小説

『桃産』大前粟生(『桃太郎』)

「ウキイイイイイ!」
 他にも、〈犬のポーズ〉〈雉のポーズ〉〈川で洗濯するおばあさんのポーズ〉〈山でしば刈りするおじいさんのポーズ〉などを私は二時間みっちりとこなした。
「はじめてにしてはなかなか筋がいいんじゃない?」とサキさんがいった。

 エアロビクスが終わると、私たちは備え付けのシャワー室でシャワーを浴びた。脱衣所にはお腹の膨らんだ妊婦さんがたくさんいて、私の思い過ぎかもしれないけど、お腹の大きな人ほどそれを見せつけるような顔をしていた。それから私はサキさんに誘われて、他の妊婦さんと近くのカフェに入った。

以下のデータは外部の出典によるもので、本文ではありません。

(* ===== verification/Mbuf.v ===== *)
(** * Shared memory areas ([src/drv/mbuf/mbuf.c], [src/drv/mbuf/kvmem.c])

    The kernel module through which models, EPICS processes and servers share
    memory.  An area has a name of up to 32 characters; asking for a name that
    exists attaches to the area, and the area is freed with its last reference.

    - [Mbuf]: the tables of the 64 areas, the [private_data] of open files (the
      address of a name in the table, here its index) and the blocks of kernel
      memory obtained;
    - [mbuf_allocate_area], [mbuf_allocate_area_safe], [mbuf_release_area]: the
      calls of kernel modules;
    - [mbuf_ioctl], [mbuf_release], [mbuf_mmap]: the calls of processes;
    - theorems: the tables stay consistent, the calls implement a reference
      counted map from names, a mapping stays inside its area, and three ways
      in which references and addresses go wrong.

    [vmalloc]'s result is an argument of the calls that allocate.  Every call
    runs under the driver's lock, so that it is one step. *)
From stdpp Require Import gmap strings.
From S2P Require Import Prelude CText.

Module Mbuf.

Definition MAX_AREAS : nat := 64.
Definition MBUF_NAME_LEN : nat := 32.
Definition PAGE_SIZE : Z := 4096.
Definition EINVAL : Z := 22.
Definition EFAULT : Z := 14.

(** [private_data] maps an open file with a non-null [private_data] to the index
    of the name it points to; [heap] maps the address of a block to its size. *)
Record Mbuf := mkMbuf {
  kmalloc_area : list Z;
  mtag : list string;
  usage_cnt : list Z;
  kmalloc_area_size : list Z;
  private_data : gmap nat nat;
  heap : gmap Z Z;
  verbosity : Z
}.

Definition set_usage (i : nat) (n : Z) (s : Mbuf) : Mbuf :=
  mkMbuf (kmalloc_area s) (mtag s) (<[i := n]> (usage_cnt s)) (kmalloc_area_size s)
    (private_data s) (heap s) (verbosity s).
Definition set_private_data (p : gmap nat nat) (s : Mbuf) : Mbuf :=
  mkMbuf (kmalloc_area s) (mtag s) (usage_cnt s) (kmalloc_area_size s) p (heap s) (verbosity s).
Definition set_heap (h : gmap Z Z) (s : Mbuf) : Mbuf :=
  mkMbuf (kmalloc_area s) (mtag s) (usage_cnt s) (kmalloc_area_size s) (private_data s) h (verbosity s).
Definition set_area (i : nat) (p : Z) (s : Mbuf) : Mbuf :=
  mkMbuf (<[i := p]> (kmalloc_area s)) (mtag s) (usage_cnt s) (kmalloc_area_size s)
    (private_data s) (heap s) (verbosity s).
Definition set_size (i : nat) (n : Z) (s : Mbuf) : Mbuf :=
  mkMbuf (kmalloc_area s) (mtag s) (usage_cnt s) (<[i := n]> (kmalloc_area_size s))
    (private_data s) (heap s) (verbosity s).
Definition set_tag (i : nat) (t : string) (s : Mbuf) : Mbuf :=
  mkMbuf (kmalloc_area s) (<[i := t]> (mtag s)) (usage_cnt s) (kmalloc_area_size s)
    (private_data s) (heap s) (verbosity s).
Definition set_verbosity (v : Z) (s : Mbuf) : Mbuf :=
  mkMbuf (kmalloc_area s) (mtag s) (usage_cnt s) (kmalloc_area_size s) (private_data s) (heap s) v.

「ええと、じゃあ、アイスコーヒーで」と私がいうと、サキさんが、
「ダメよ。すいません。アイスコーヒーはなしで、デカフェを4つで」といった。
「ダメよ。ミカちゃん。カフェインも、冷たい飲み物もダメでしょ。パンフレットにもちゃんと書いてあるし、そもそも常識だよ?」
「そうそう。桃ちゃんのことを第一に考えなきゃ」とカオリさんがいった。
「ミカちゃんはまだお腹が小さいから実感が薄いかも知れないけど、ミカちゃんの体はもうミカちゃんの体じゃないんだよ? 桃ちゃんのための体なんだよ?」とエリカさんがいった。なんだそれ、と私は思った。

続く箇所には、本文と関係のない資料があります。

(** [sn1] keeps its value from line to line. *)
Definition put_setting (c : CDS_CD_TABLE) (d : Db) : Db :=
  if datatype c =? SDF_NUM then put_num (chname c) (get_chval (data c)) d
  else put_str (chname c) (get_strval (data c)) d.
Definition reset_line (r : SET_ERR_TABLE) (st : Z * Sdf) : Z * Sdf :=
  let '(sn1, s) := st in
  if flagged 2 r then
    let sn := s32 (sigNum r) in
    let '(sn, sn1) := if SDF_MAX_TSIZE <? sn then (Z.rem sn SDF_MAX_TSIZE, Z.quot sn SDF_MAX_TSIZE) else (sn, sn1) in
    let s := set_db (put_setting (cdTable s (Z.to_nat sn)) (db s)) s in
    let s := if truthy sn1 then
               let c := cdTable s (Z.to_nat sn1) in
               set_db (put_num (chname c) (get_chval (data c)) (db s)) s
             else s in
    (sn1, s)
  else st.

Definition resetSelectedValues (errNum : nat) (modTable : Rows) (s : Sdf) : Sdf :=
  snd (for_n errNum (λ ii, reset_line (modTable ii)) (0, s)).

(** *** Filter modules *)
Definition registerFilters (s : Sdf) : Sdf :=
  let s := set_fmNum 0%nat s in
  for_n (chNum s) (λ ii s,
    if filterswitch (cdTable s ii) =? 1 then
      let nm := chname (cdTable s ii) in
      let fn := String.substring 0 (String.length nm - 4) nm in
      let tmpstr := fit64 (fn +:+ "SW2S")%string in
      let f := set_sw0 ii (set_fname fn (filterTable s (fmNum s))) in
      let s := with_cd ii (set_filterNum (Z.of_nat (fmNum s)) (cdTable s ii)) s in
      let f := for_n (chNum s) (λ jj f, if bool_decide (tmpstr = chname (cdTable s jj)) then set_sw1 jj f else f) f in
      set_fmNum (S (fmNum s)) (with_filter (fmNum s) f s)
    else s) s.

Definition joint_mask (s : Sdf) (ii : nat) : Z :=
  Z.lor (mask (cdTable s (sw0 (filterTable s ii)))) (mask (cdTable s (sw1 (filterTable s ii)))).
Definition set_filter_mask (pref : string) (ii : nat) (m : Z) (s : Sdf) : Sdf :=
  let s := with_filter ii (set_fmask m (filterTable s ii)) s in
  set_db (put_long (mask_chan pref ii) m (db s)) (set_filterMasks (upd ii m (filterMasks s)) s).
Definition setupFMArrays (pref : string) (s : Sdf) : Sdf :=
  for_n SDF_MAX_FMSIZE (λ ii s,
    let s := set_filter_mask pref ii (joint_mask s ii) s in
    set_db (put_long (ctrl_chan pref ii) 0 (db s)) s) s.
Definition resyncFMArrays (pref : string) (s : Sdf) : Sdf :=
  for_n SDF_MAX_FMSIZE (λ ii s, set_filter_mask pref ii (Z.land (joint_mask s ii) ALL_SWSTAT_BITS) s) s.

End defs.
End SdfTable.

「母親の欲なんて捨てるべきよ。たとえばそう、点滴のことを考えてみて。点滴がコーヒー飲みたいとか、冷たいものがほしいとか、考えないでしょ? 私たちは桃ちゃんがこの世に産まれるための点滴なの。桃ちゃんに養分を与えるための器官なの」カオリさんがいうと、サキさんとエリカさんが強くうなずいた。三人の顔はどことなく似ている気がする。顔というより、目? 同じ目標を共有した人たちの、なにかを信じ込む目。

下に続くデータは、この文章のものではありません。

(** One setting: the table and the counts after it. *)
Lemma check_setting_spec monitorAll wcVal wcstring listAll d cd ii t e k :
  Z.of_nat e < SDF_ERR_TSIZE →
  let c := cd ii in
  let '(t', e', k') := check_setting monitorAll wcVal wcstring listAll d ii c (t, e, k) in
  k' = k + (if differs monitorAll listAll d c then 1 else 0) ∧
  if differs monitorAll listAll d c && selected wcVal wcstring c then
    e' = S e ∧ describes listAll d cd ii (t' e) ∧ ∀ j, j ≠ e → t' j = t j
  else e' = e ∧ t' = t.
Proof.
  intros He c. unfold check_setting. rewrite monitored_looked by done.
  rewrite compare_differs. unfold selected. fold c. destruct (looked_at monitorAll listAll c); [|simpl; split_and!; (done || lia)].
  destruct (compare_setting listAll c d) as [[[[[bs ls] df] lv] tm]|] eqn:E;
    [|rewrite bool_decide_false by (by intros []); simpl; split_and!; (done || lia)].
  rewrite bool_decide_true by done. cbn [andb].
  destruct wcVal, (strstr (chname c) wcstring); cbn [negb andb orb]; split; try done.
  all: split_and!; [done | | intros j Hj; by apply upd_ne]; rewrite upd_eq.
  all: unfold describes, live_num, live_str; fold c; unfold SdfTable.compare_setting in E.
  all: destruct (Z.eqb_spec (datatype c) SDF_NUM) as [Hn|Hn];
    [destruct (db_num (chname c) d) as [rv rt] | destruct (db_str (chname c) d) as [sv st]];
    destruct (_ || _); try done; injection E as <- <- <- <- <-.
  all: destruct (truthy (mask c)); split_and!; try done; try apply flag_on_1; try apply flag_off_1; by intros _.
Qed.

「でないと」とカオリさんはつづけた。「桃ちゃんに障害ができたらどうするの?」
 カオリさんがそういった瞬間、私以外の3人の間にピリピリしたものが流れた。カオリさんは「あ、すいません。そんなつもりじゃ」といって、エリカさんはスマートフォンをいじり出して、わざとらしく「このお洋服かわいくないですか? オークションで買ったんですよ。ほら、今って、だれでも簡単に出品できるし――」といったのを遮ってサキさんが「ごめん、ちょっとトイレね」といって席を立った。サキさんの健康スニーカーのゴムが床とこすれる音がした。
「あの、どうしたんですか?」と私は聞いた。